3. Climate Modeling: The planet’s climate is an extremely intricate system. Quantum computing could help create highly accurate models which could predict climate change more accurately and lead to more effective counter-measures.

Challenges:

However, despite all the potential applications, the ‘quantum dream’ is not yet realized. Several obstacles stand in the path.

1. Physical Difficulties: Building a quantum computer is a herculean task. Qubits must be isolated from their surroundings in a state called quantum coherence, which is difficult to maintain. Currently, even the best quantum computers can only preserve this state for fractions of a second.

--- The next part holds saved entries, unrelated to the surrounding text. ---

Lemma restricted_sound net self (registry : PeerRegistry Tx) km :
  coordinator_ok self → matrix_sound net self →
  get_knowledge_matrix self registry = Some km → rows_sound net km.
Proof.
  intros Hok Hself Hkm p ctx Hp. apply Hself.
  unfold get_knowledge_matrix in Hkm.
  destruct (negb _); [done|]. destruct (matrix_clock self) as [mc|]; [|done].
  simplify_eq/=. rewrite restrict_loop_lookup, lookup_empty in Hp.
  case_decide; [|done]. by destruct (mc !! p).
Qed.

(** The rows of a matrix clock never claim more than the replica really
    knows: it stays so while the network runs, when the knowledge advertised in
    any pull request in flight is recorded for its sender, and when another
    replica's knowledge matrix is merged. *)
Theorem matrix_rows_are_lower_bounds net net' self self' (registry : PeerRegistry Tx) from K km :
  reachable net → rtc net_step net net' → coordinator_ok self → matrix_sound net self →
  coordinator_ok self' → matrix_sound net' self' →
  PullRequest from K ∈ pool net' → get_knowledge_matrix self' registry = Some km →
  matrix_sound net' self ∧
  matrix_sound net' (update_matrix_clock (<[from := K]> ∅) self) ∧
  matrix_sound net' (update_matrix_clock km self).
Proof.
  intros Hreach Hsteps Hok Hself Hok' Hself' Hreq Hkm.
  assert (matrix_sound net' self) as Hs by (by eapply rows_sound_steps).
  split_and!; [done|apply update_sound; try done..].
  - intros p ctx [[-> ->]|[_ Hp]]%lookup_insert_Some; [|by rewrite lookup_empty in Hp].
    pose proof (reachable_ok _ (reachable_steps _ _ Hreach Hsteps)) as Hnet.
    by destruct (nok_pool _ Hnet _ Hreq) as (_ & _ & ?).
  - by eapply restricted_sound.
Qed.

Lemma without_below ps (v : CausalContext) : without ps v ⊑c v.
Proof.
  intros k. unfold get_or0. rewrite lookup_without. case_decide; simpl; lia.
Qed.

(** *** What a collection computes *)
Lemma member_clock_known net n r self mc p rp ctx :
  replicas net !! n = Some r → matrix_clock self = Some mc → matrix_sound net self →
  replicas net !! p = Some rp → member_clock mc n (knowledge r) p = Some ctx → ctx ⊑c known net rp.
Proof.
  intros Hr Hmc Hsound Hp. unfold matrix_sound in Hsound. rewrite Hmc in Hsound. simpl in Hsound.
  unfold member_clock. case_decide as Hpn; [subst p|].
  - intros [= <-]. simplify_eq. apply known_above.
  - intros Hctx. by apply (Hsound p ctx).
Qed.

(** The frontier is below what every replica knows. *)
Lemma frontier_below net n r self members final_dots p rp :
  replicas net !! n = Some r → matrix_sound net self →
  (∀ p, is_Some (replicas net !! p) → p ∈ members) → replicas net !! p = Some rp →
  let '(v, obsolete) := compute_stable_timestamp self n members final_dots (knowledge r) in
  without (elements obsolete) v ⊑c known net rp.
Proof.
  intros Hr Hsound Hcover Hp.
  destruct (compute_stable_timestamp _ _ _ _ _) as [v obsolete] eqn:Hc.
  etrans; [apply without_below|].
  replace v with (compute_stable_timestamp self n members final_dots (knowledge r)).1
    by (by rewrite Hc).
  destruct (matrix_clock self) as [mc|] eqn:Hmc.
  2: { unfold compute_stable_timestamp. rewrite Hmc. apply ctx_le_empty. }
  assert (p ∈ members) as Hpm by (apply Hcover; by eexists).
  destruct (member_clock mc n (knowledge r) p) as [ctx|] eqn:Hctx.
  - transitivity ctx; [by eapply compute_below_members|by eapply (member_clock_known net n r self mc)].
  - rewrite (compute_early self mc); [apply ctx_le_empty|done|]. by exists p.
Qed.
Definition server_delta self (delta_crdt_id : string) (payload : bytes)
    (knowledge_matrix : option MatrixClock) (w : W) : option (CrdtEngine C D * W) :=
  if decide (delta_crdt_id ≠ crdt_id self) then Some (self, w)
  else
    match decode_delta payload with
    | Err _ => Some (self, w)
    | Ok delta =>
        '(self, w) ← match knowledge_matrix with
                     | Some matrix =>
                         let self := set_gc self
                           (GcCoordinatorImpl.update_matrix_clock matrix (gc self)) in
                         w' ← log_metrics self w; Some (self, w')
                     | None => Some (self, w)
                     end;
        let crdt := merge_delta (crdt self) delta in
        let '(ctx, node, counter) := causal_context delta in
        let remote_dvv := {| dot := mkDot node counter; context := ctx |} in
        let dvv := Dvv.merge (dvv self) remote_dvv in
        let self := set_state self crdt dvv in
        let '(d, w') := on_post_merge (dissemination self) (registry_of w) (node_id self)
                          (crdt_id self) (gc_flag self) (Dvv.effective_map dvv) w in
        Some (set_dissemination self d, w')
    end.

(** [registry.get(&from_node).map(|(gc_replica, _)| gc_replica).unwrap_or(false)] *)
Definition is_gc_peer (registry : PeerRegistry Tx) (from_node : NodeId) : bool :=
  default false (fst <$> PeerRegistryImpl.get registry from_node).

2. Error Correction: Unlike traditional computers, quantum computers are extremely sensitive to errors. These errors compound over time due to a phenomenon called ‘quantum decoherence,’ which can lead to incorrect results.

3. Programming Difficulties: Classical computing languages are inadequate for quantum computing. New programming languages and algorithms must be developed, which is a heavy task in itself.

In conclusion, as we continue exploring the frontier of quantum computing, we’re unlocking doors to technological advancements that could change the course of human history. However, the path there is steeped in challenges. We are still in the early stages of understanding and harnessing quantum mechanics for practical computing, but as is often the case in science, challenges are not dead-ends, rather opportunities for innovation.